* Excerpted data
+ + + +

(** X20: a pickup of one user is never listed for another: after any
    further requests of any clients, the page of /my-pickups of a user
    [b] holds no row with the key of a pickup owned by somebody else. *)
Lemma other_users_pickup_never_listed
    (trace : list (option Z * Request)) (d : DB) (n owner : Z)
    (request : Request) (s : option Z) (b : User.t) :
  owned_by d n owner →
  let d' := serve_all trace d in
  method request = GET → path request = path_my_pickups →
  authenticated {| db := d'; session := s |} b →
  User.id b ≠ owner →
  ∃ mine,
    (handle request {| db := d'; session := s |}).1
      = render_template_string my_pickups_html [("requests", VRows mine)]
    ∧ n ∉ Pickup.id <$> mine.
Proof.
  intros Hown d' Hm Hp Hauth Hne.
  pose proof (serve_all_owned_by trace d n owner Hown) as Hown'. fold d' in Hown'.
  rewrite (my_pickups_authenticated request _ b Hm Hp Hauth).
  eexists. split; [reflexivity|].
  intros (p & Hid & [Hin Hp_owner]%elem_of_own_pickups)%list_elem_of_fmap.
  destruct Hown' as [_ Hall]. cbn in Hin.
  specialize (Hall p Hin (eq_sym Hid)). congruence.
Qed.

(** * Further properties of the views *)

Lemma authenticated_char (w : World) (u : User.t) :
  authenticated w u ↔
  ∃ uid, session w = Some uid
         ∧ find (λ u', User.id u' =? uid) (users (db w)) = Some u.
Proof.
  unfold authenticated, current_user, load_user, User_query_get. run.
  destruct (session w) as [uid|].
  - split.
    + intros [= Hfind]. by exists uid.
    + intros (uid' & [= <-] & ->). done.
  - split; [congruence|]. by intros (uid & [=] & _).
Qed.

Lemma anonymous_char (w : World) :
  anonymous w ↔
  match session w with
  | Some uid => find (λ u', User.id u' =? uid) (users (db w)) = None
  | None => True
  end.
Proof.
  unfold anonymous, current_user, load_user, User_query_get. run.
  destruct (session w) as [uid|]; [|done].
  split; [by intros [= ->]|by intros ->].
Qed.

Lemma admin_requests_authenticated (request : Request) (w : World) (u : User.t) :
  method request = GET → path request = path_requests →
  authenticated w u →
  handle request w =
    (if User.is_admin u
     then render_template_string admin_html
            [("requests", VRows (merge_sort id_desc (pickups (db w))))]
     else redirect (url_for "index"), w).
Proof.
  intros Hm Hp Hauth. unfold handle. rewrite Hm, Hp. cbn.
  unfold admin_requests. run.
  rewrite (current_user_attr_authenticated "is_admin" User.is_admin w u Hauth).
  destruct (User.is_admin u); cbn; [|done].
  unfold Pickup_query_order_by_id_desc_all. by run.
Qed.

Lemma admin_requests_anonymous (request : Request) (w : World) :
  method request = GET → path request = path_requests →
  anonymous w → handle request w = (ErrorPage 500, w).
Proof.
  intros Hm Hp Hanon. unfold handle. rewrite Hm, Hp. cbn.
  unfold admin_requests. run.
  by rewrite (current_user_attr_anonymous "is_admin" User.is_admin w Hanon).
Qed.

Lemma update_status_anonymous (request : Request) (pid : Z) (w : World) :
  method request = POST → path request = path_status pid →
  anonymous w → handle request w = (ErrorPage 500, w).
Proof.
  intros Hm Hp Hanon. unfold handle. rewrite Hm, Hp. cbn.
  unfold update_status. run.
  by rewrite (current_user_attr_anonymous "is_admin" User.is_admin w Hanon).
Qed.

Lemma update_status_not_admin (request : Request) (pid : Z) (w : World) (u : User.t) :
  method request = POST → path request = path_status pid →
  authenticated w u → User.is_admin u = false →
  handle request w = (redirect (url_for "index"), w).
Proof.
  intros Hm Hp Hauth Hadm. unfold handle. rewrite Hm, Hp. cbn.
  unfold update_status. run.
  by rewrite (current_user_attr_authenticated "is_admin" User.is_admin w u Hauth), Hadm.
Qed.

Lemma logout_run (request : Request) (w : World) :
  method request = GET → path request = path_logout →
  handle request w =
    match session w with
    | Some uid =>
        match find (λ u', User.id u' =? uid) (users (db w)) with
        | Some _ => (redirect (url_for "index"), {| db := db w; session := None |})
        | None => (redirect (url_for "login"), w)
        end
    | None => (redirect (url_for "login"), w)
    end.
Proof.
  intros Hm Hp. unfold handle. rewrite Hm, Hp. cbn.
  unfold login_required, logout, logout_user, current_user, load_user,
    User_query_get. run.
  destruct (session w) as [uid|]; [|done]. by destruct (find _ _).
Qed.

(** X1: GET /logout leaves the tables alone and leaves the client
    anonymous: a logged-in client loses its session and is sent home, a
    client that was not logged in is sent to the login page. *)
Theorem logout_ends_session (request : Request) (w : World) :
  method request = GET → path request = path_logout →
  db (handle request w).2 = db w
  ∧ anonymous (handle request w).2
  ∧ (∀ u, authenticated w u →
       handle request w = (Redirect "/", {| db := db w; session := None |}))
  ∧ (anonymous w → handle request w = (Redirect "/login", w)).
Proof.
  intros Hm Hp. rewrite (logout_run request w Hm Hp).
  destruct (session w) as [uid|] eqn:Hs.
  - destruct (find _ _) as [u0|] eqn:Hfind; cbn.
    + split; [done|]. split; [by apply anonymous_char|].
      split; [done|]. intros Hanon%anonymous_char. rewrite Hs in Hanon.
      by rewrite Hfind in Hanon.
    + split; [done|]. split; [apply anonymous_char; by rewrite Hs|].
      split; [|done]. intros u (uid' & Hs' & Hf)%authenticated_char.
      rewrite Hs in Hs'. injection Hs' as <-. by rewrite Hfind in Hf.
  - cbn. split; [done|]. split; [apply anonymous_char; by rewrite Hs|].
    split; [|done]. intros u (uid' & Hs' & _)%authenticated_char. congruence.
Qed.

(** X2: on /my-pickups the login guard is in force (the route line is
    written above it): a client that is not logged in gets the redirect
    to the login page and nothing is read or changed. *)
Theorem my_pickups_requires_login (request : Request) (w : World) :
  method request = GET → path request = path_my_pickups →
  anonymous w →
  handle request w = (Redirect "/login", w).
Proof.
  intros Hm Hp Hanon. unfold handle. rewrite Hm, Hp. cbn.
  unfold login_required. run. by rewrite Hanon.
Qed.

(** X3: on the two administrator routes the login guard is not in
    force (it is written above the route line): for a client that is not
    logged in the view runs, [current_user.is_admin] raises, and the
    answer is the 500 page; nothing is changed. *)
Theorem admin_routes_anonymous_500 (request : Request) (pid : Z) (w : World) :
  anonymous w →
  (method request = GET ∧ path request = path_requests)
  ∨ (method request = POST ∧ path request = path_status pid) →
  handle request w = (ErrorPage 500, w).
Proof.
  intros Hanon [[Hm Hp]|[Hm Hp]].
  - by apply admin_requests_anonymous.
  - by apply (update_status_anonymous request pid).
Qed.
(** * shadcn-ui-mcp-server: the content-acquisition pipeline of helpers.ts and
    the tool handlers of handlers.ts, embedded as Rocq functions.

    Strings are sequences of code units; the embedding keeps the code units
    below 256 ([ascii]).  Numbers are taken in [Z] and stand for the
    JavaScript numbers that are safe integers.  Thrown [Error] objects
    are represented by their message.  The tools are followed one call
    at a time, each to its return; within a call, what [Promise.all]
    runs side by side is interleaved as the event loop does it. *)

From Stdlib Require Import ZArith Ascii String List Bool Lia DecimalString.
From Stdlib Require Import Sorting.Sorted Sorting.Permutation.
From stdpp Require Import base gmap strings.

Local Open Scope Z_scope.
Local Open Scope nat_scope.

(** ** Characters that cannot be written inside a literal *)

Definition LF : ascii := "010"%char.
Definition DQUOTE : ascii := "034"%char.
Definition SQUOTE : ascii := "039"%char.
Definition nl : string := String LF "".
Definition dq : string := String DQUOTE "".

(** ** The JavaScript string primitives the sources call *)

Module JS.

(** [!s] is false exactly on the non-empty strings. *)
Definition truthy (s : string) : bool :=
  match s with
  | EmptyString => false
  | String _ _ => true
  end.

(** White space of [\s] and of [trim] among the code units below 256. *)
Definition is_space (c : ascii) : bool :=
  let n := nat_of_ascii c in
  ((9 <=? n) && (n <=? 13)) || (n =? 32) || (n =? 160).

+ + + +

* Problem details
Your answer should consist of the lines from the line with "w = Some uid" to the line with "(if User.is_admin u" above, repeated exactly, both ends included.

* Completed task
  ∃ uid, session w = Some uid
         ∧ find (λ u', User.id u' =? uid) (users (db w)) = Some u.
Proof.
  unfold authenticated, current_user, load_user, User_query_get. run.
  destruct (session w) as [uid|].
  - split.
    + intros [= Hfind]. by exists uid.
    + intros (uid' & [= <-] & ->). done.
  - split; [congruence|]. by intros (uid & [=] & _).
Qed.

Lemma anonymous_char (w : World) :
  anonymous w ↔
  match session w with
  | Some uid => find (λ u', User.id u' =? uid) (users (db w)) = None
  | None => True
  end.
Proof.
  unfold anonymous, current_user, load_user, User_query_get. run.
  destruct (session w) as [uid|]; [|done].
  split; [by intros [= ->]|by intros ->].
Qed.

Lemma admin_requests_authenticated (request : Request) (w : World) (u : User.t) :
  method request = GET → path request = path_requests →
  authenticated w u →
  handle request w =
    (if User.is_admin u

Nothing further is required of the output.